-------- Exercise input
Lemma _parse_body_quiet s0 : preserves (quiet s0) _parse_body.
Proof.
  pose proof (forEach_queue_quiet s0).
  unfold _parse_body, take, _setState, debug, dispatch, decoded,
    _onHandshake, _onLink, _onData, chain_verify, emit.
  unfold _secureSend; unfold _send;
    unfold Type_encodingLength, debug_send, push, process_nextTick,
      xor_update.
  kept_method.
Qed.

Lemma _parseLength_loop_quiet s0 pending s :
  quiet s0 s -> quiet s0 (fst (_parseLength_loop pending s)).
Proof.
  revert s. induction pending as [| b pending IH]; intros s Hs.
  - exact Hs.
  - rewrite _parseLength_loop_step. cbn zeta.
    destruct (25 <=? _); [exact Hs |].
    destruct (byte_val b <? 128).
    + destruct (MAX_PENDING_SIZE <? _); exact Hs.
    + apply IH. exact Hs.
Qed.

Lemma _parse_quiet s : framing s -> quiet s (fst (_parse s)).
Proof.
  intros [Hmessaging _]. unfold _parse, bind at 1, get at 1.
  destruct (_state (parser s)); try discriminate.
  - unfold _parseLength, bind, get. apply _parseLength_loop_quiet.
    split; reflexivity.
  - apply _parse_body_quiet. split; reflexivity.
Qed.

Lemma _parse_body_done s s' :
  _parse_body s = (s', Ok true) ->
  _state (parser s') = msg_length /\ _waiting (parser s') = Fin 1.
Proof.
  unfold _parse_body, take. monad.
  destruct (_waiting (parser s)) as [w |]; monad; [| discriminate].
  destruct (size (_pending (parser s)) <? w); monad; [discriminate |].
  destruct (varint_decode _) as [[id offset] |]; monad; [| discriminate].
  destruct (type_of_id id) as [type |]; monad.
  - destruct (negb _ && negb _); monad; [discriminate |].
    destruct (_ && _); monad; [discriminate |].
    match goal with
    | |- context [dispatch type ?payload ?mid] =>
        pose proof (dispatch_parser_kept type payload mid)
          as (_ & Hst & Hw & _);
        destruct (dispatch type payload mid) as [s'' [[] | e]]
    end; monad; [| discriminate].
    intros [= <-]. cbn [fst] in Hst, Hw. rewrite Hst, Hw.
    split; reflexivity.
  - intros [= <-]. split; reflexivity.
Qed.

Lemma _parse_body_never_false s s' : _parse_body s <> (s', Ok false).
Proof.
  unfold _parse_body, take. monad.
  destruct (_waiting (parser s)) as [w |]; monad; [| discriminate].
  destruct (size (_pending (parser s)) <? w); monad; [discriminate |].
  destruct (varint_decode _) as [[id offset] |]; monad; [| discriminate].
  destruct (type_of_id id) as [type |]; monad; [| discriminate].
  destruct (negb _ && negb _); monad; [discriminate |].
  destruct (_ && _); monad; [discriminate |].
  match goal with
  | |- context [dispatch type ?payload ?mid] =>
      destruct (dispatch type payload mid) as [s'' [[] | e]]
  end; monad; discriminate.
Qed.

Lemma _parse_framing s s' :
  framing s -> _parse s = (s', Ok true) -> framing s'.
Proof.
  intros [Hmessaging Hone]. unfold _parse, bind at 1, get at 1.
  destruct (_state (parser s)) eqn:Hstate; try discriminate.
  - unfold _parseLength, bind, get. intros Hloop.
    apply _parseLength_loop_consumes in Hloop. destruct Hloop as [_ Hst].
    rewrite Hstate in Hst. cbn in Hst.
    split; rewrite Hst; [reflexivity | discriminate].
  - intros Hbody. apply _parse_body_done in Hbody.
    destruct Hbody as [Hst Hw]. split; rewrite Hst; [reflexivity |].
    intros _. exact Hw.
Qed.

Lemma looped_quiet s s' caught :
  looped s s' caught -> framing s -> quiet s s'.
Proof.
  induction 1 as [s Hgeb | s s' Hgeb Hparse | s s' e Hgeb Hparse
                 | s s' s'' caught Hgeb Hparse Hlooped IH];
    intros Hframing.
  - split; reflexivity.
  - pose proof (_parse_quiet s Hframing) as Hq. rewrite Hparse in Hq.
    exact Hq.
  - pose proof (_parse_quiet s Hframing) as Hq. rewrite Hparse in Hq.
    exact Hq.
  - pose proof (_parse_quiet s Hframing) as Hq. rewrite Hparse in Hq.
    cbn [fst] in Hq.
    destruct (IH (_parse_framing s s' Hframing Hparse)) as [Hp Hx].
    destruct Hq as [Hp' Hx'].
    split; [rewrite Hp; exact Hp' | rewrite Hx; exact Hx'].
Qed.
----------------
Problem description: Which lines of the records hold the string "apply"? Copy each one.

Answer below:
    + apply IH. exact Hs.
  - unfold _parseLength, bind, get. apply _parseLength_loop_quiet.
  - apply _parse_body_quiet. split; reflexivity.
    apply _parseLength_loop_consumes in Hloop. destruct Hloop as [_ Hst].
  - intros Hbody. apply _parse_body_done in Hbody.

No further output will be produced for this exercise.